5.5. De omgangsregeling.
Het verzoek met betrekking tot de omgangsregeling is gebaseerd op artikel 1: 377e, BW.
De rechtbank dient te beoordelen of er sprake is van gewijzigde omstandigheden. Gelet op al het voorgaande is er sprake van wijziging van omstandigheden. De rechtbank acht een wijziging van de omgangsregeling in het belang van de kinderen en zal een omgangsregeling tussen vader en de kinderen vaststellen zoals door de moeder verzocht. De vader heeft ter zitting desgevraagd medegedeeld, dat hij de weekendregeling niet altijd kan nakomen in verband met zijn werk. De rechtbank overweegt dienaangaande dat de vader tijdig aan de moeder kenbaar moet maken indien werkverplichtingen omgang onmogelijk maakt.
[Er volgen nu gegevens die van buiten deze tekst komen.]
(* ===== verification/TgFormat.v ===== *)
(** * internal/tgformat/markdown.go: the messages of Telegram

    A text is put together of plain and of Markdown segments; telegramify-markdown-go
    converts the Markdown, counts in UTF-16 code units and splits what is too long.  That
    module is not part of the repository: what it answers is an argument. *)
From stdpp Require Import base list numbers strings.
From Stdlib Require Import Lia Ascii DecimalString.
From Stdlib Require DecimalN DecimalPos DecimalFacts.
From S2P Require Import Prelude GoStrings Utf8 Model MinimalSplit.

Definition TelegramMessageLimit : Z := 4096.

Record Segment : Type := mkSegment {
  sg_Plain : string;
  sg_Markdown : string }.

Definition Plain (text : string) : Segment := mkSegment text "".
Definition Markdown (text : string) : Segment := mkSegment "" text.

(** tgmd.Entity, as far as the code reads it, and tgmd.Message. *)
Record TgEntity : Type := mkTgEntity {
  tge_Type : string;
  tge_Offset : Z;
  tge_Length : Z;
  tge_URL : string;
  tge_Language : string }.

Definition TgMessage : Type := string * list TgEntity.

Record Tgmd : Type := mkTgmd {
  tg_UTF16Len : string -> Z;
  tg_Convert : string -> TgMessage;
  tg_Split : TgMessage -> Z -> list TgMessage }.

Definition shift_entity (offset : Z) (entity : TgEntity) : TgEntity :=
  mkTgEntity (tge_Type entity) (tge_Offset entity + offset) (tge_Length entity) (tge_URL entity) (tge_Language entity).

Definition convertEntities (entities : list TgEntity) : list MessageEntity :=
  map (fun e => mkMessageEntity (tge_Type e) (tge_Offset e) (tge_Length e) (tge_URL e) (tge_Language e)) entities.

(** One turn of the loop of RenderSegments. *)
Definition render_segment (tg : Tgmd) (message : TgMessage) (segment : Segment) : TgMessage :=
  let text := if String.eqb (sg_Plain segment) "" then message.1 else message.1 +:+ sg_Plain segment in
  if String.eqb (trim_space (sg_Markdown segment)) "" then (text, message.2)
  else
    let offset := tg_UTF16Len tg text in
    let '(converted, entities) := tg_Convert tg (sg_Markdown segment) in
    (text +:+ converted, message.2 ++ map (shift_entity offset) entities).

Definition RenderSegments (tg : Tgmd) (segments : list Segment) (maxLen0 : Z) : list RenderedMessage :=
  let maxLen := if (maxLen0 <=? 0)%Z then TelegramMessageLimit else maxLen0 in
  let message := fold_left (render_segment tg) segments ("", []) in
  match map (fun chunk => mkRendered chunk.1 (convertEntities chunk.2)) (tg_Split tg message maxLen) with
  | [] => [mkRendered " " []]
  | out => out
  end.

(** strings.TrimRight(s, "\n") *)
Definition trim_right_byte (c : ascii) (s : string) : string :=
  str_rev_app (trim_left_byte c (str_rev_app s "")) "".

Definition RenderMarkdownWithHeader (tg : Tgmd) (header markdown : string) : list RenderedMessage :=
  RenderSegments tg
    [Plain (trim_right_byte "010" header); Plain (str2 "010" "010"); Markdown (trim_space markdown)]
    TelegramMessageLimit.

Definition hash_entity (e : MessageEntity) : string :=
  me_Type e +:+ ":" +:+ format_int (me_Offset e) +:+ ":" +:+ format_int (me_Length e) +:+ ":"
    +:+ me_URL e +:+ ":" +:+ me_Language e.

Definition HashRendered (message : RenderedMessage) : string :=
  join (str1 "000") (rm_Text message :: map hash_entity (rm_Entities message)).

(** A text whose fields do not hold the separators of the hash. *)
Definition hashable (message : RenderedMessage) : Prop :=
  has_byte "000" (rm_Text message) = false
  /\ Forall (fun e => has_byte "000" (hash_entity e) = false /\ has_byte ":" (me_Type e) = false
                      /\ has_byte ":" (me_Language e) = false) (rm_Entities message).

(** What the module documents: lengths in UTF-16 code units, entities within their text,
    and a text that fits is one chunk. *)
Record TgmdLaws (tg : Tgmd) : Prop := {
  tgl_length : forall s, tg_UTF16Len tg s = utf16_len (runes s);
  tgl_convert : forall s, Forall (fun e => 0 <= tge_Offset e /\ 0 <= tge_Length e
      /\ tge_Offset e + tge_Length e <= utf16_len (runes (tg_Convert tg s).1))%Z (tg_Convert tg s).2;
  tgl_split : forall message maxLen, message.1 <> "" -> (utf16_len (runes message.1) <= maxLen)%Z ->
      tg_Split tg message maxLen = [message] }.

(** A converter that leaves the text alone and marks all of it. *)
Definition plainTgmd : Tgmd :=
  mkTgmd (fun s => utf16_len (runes s))
    (fun s => (s, [mkTgEntity "code" 0 (utf16_len (runes s)) "" ""]))
    (fun message _ => [message]).

(** *** What the messages are: each segment for itself, put one after the other *)
Definition utf8_text (s : string) : Prop := string_of_runes (runes s) = s.

Definition segment_message (tg : Tgmd) (segment : Segment) : TgMessage :=
  let converted := if String.eqb (trim_space (sg_Markdown segment)) "" then ("", []) else tg_Convert tg (sg_Markdown segment) in
  (sg_Plain segment +:+ converted.1, map (shift_entity (utf16_len (runes (sg_Plain segment)))) converted.2).

(** What a segment says can be read. *)
Definition valid_segment (tg : Tgmd) (segment : Segment) : Prop :=
  utf8_text (sg_Plain segment) /\ utf8_text (tg_Convert tg (sg_Markdown segment)).1.

Definition put_after (a b : TgMessage) : TgMessage :=
  (a.1 +:+ b.1, a.2 ++ map (shift_entity (utf16_len (runes a.1))) b.2).

Definition entities_within (message : TgMessage) : Prop :=
  Forall (fun e => 0 <= tge_Offset e /\ 0 <= tge_Length e
                   /\ tge_Offset e + tge_Length e <= utf16_len (runes message.1))%Z message.2.

Definition ex_segments : list Segment := [Plain "head: "; Markdown "rm -rf"; Plain "."; Markdown "ls"].

(** Bytes below 128 only. *)
Fixpoint ascii_only (s : string) : bool :=
  match s with EmptyString => true | String a r => code_in a 0 127 && ascii_only r end.

(** ** Lemmas *)

(** *** ASCII texts *)
Lemma ascii_only_app s t : ascii_only (s +:+ t) = ascii_only s && ascii_only t.
Proof. induction s as [|a s IH]; [done|]. change (ascii_only (String a s +:+ t)) with (code_in a 0 127 && ascii_only (s +:+ t)). rewrite IH. cbn [ascii_only]. by rewrite andb_assoc. Qed.

Lemma runes_ascii_app s t : ascii_only s = true -> runes (s +:+ t) = runes s ++ runes t.
Proof.
  induction s as [|a s IH]; [done|]. cbn [ascii_only]. intros [Ha Hs]%andb_prop.
  change (String a s +:+ t) with (String a (s +:+ t)). rewrite !runes_one by done. cbn [app]. by rewrite IH.
Qed.

Lemma runes_ascii_length s : ascii_only s = true ->
  length (runes s) = String.length s /\ utf16_len (runes s) = Z.of_nat (String.length s).
Proof.
  induction s as [|a s IH]; [done|]. cbn [ascii_only]. intros [Ha Hs]%andb_prop. destruct (IH Hs) as [H1 H2].
  rewrite runes_one by done. rewrite utf16_len_cons, H2. cbn [length String.length]. rewrite H1.
  unfold code_in in Ha. apply in_range_inv in Ha. unfold utf16_width.
  rewrite in_range_false by lia. split; lia.
Qed.

Lemma ascii_uint d : ascii_only (NilEmpty.string_of_uint d) = true.
Proof. by induction d; cbn [NilEmpty.string_of_uint ascii_only]. Qed.

Lemma ascii_format_int z : ascii_only (format_int z) = true.
Proof.
  unfold format_int, NilZero.string_of_int.
  assert (forall d, ascii_only (NilZero.string_of_uint d) = true) as Hu.
  { intros d. destruct d; [done|by apply ascii_uint..]. }
  destruct (Z.to_int z); [apply Hu|]. cbn [ascii_only]. by rewrite Hu.
Qed.

(** *** The length of a decimal number *)
Lemma uint_length d : String.length (NilEmpty.string_of_uint d) = Decimal.nb_digits d.
Proof. induction d; cbn [NilEmpty.string_of_uint String.length Decimal.nb_digits]; by rewrite ?IHd. Qed.

Lemma of_uint_acc_large d : forall acc, (Npos acc * 10 ^ N.of_nat (Decimal.nb_digits d) <= Npos (Pos.of_uint_acc d acc))%N.
Proof.
  assert (H : forall k acc acc' b, (Npos acc' * 10 ^ N.of_nat k <= b)%N -> (Npos acc * 10 <= Npos acc')%N ->
                (Npos acc * 10 ^ N.of_nat (S k) <= b)%N).
  { intros k acc acc' b H1 H2. rewrite Nat2N.inj_succ, N.pow_succ_r'. etransitivity; [|exact H1].
    rewrite N.mul_assoc. by apply N.mul_le_mono_r. }
  induction d; intros acc; [cbn [Decimal.nb_digits Pos.of_uint_acc N.of_nat]; rewrite N.pow_0_r; lia|..];
    cbn [Decimal.nb_digits Pos.of_uint_acc]; (eapply H; [apply IHd|lia]).
Qed.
5.6. De rechtbank acht termen aanwezig om de proceskosten tussen de ouders te compenseren.
6. De beslissing
De rechtbank:
6.1. verleent de moeder toestemming met de minderjarigen:
[minderjarige 1], geboren te [geboorteplaats] op [geboortedatum] 1999,
[minderjarige 2], geboren te [geboorteplaats] op [geboortedatum] 2001,
te verhuizen naar Leuven (België);
6.2. verklaart voor recht dat voornoemde minderjarigen, ook na de verhuizing naar Leuven (België), hun hoofdverblijfplaats bij de moeder zullen behouden;
6.3. wijzigt de uitspraak van deze rechtbank van 8 september 2004 wat betreft de omgangsregeling tussen voornoemde minderjarigen en de vader als volgt:
- éénmaal per veertien dagen van vrijdagavond 19.00 uur tot zondagavond 18.00 uur;
- de helft van de schoolvakanties en de helft van de feestdagen;
De moeder zal de minderjarigen naar de vader brengen en bij de vader ophalen;
6.4. verklaart deze beschikking uitvoerbaar bij voorraad;
6.5. compenseert de proceskosten tussen partijen in die zin dat elk van hen de eigen kosten draagt;
6.6. wijst af het meer of anders verzochte;
Deze beschikking is gegeven door mr. P.C.G. Brants en ter openbare terechtzitting van
9 september 2009 uitgesproken, in tegenwoordigheid van de griffier.
DT
Tegen deze uitspraak kan beroep worden ingesteld door indiening van een beroepschrift bij het gerechtshof te 's-Hertogenbosch door verzoeker en degenen aan wie een afschrift van deze uitspraak is verstrekt of verzonden, binnen drie maanden na de dag van deze uitspraak; door andere belanghebbenden binnen drie maanden na de betekening van de uitspraak of nadat de uitspraak hun op andere wijze bekend is geworden.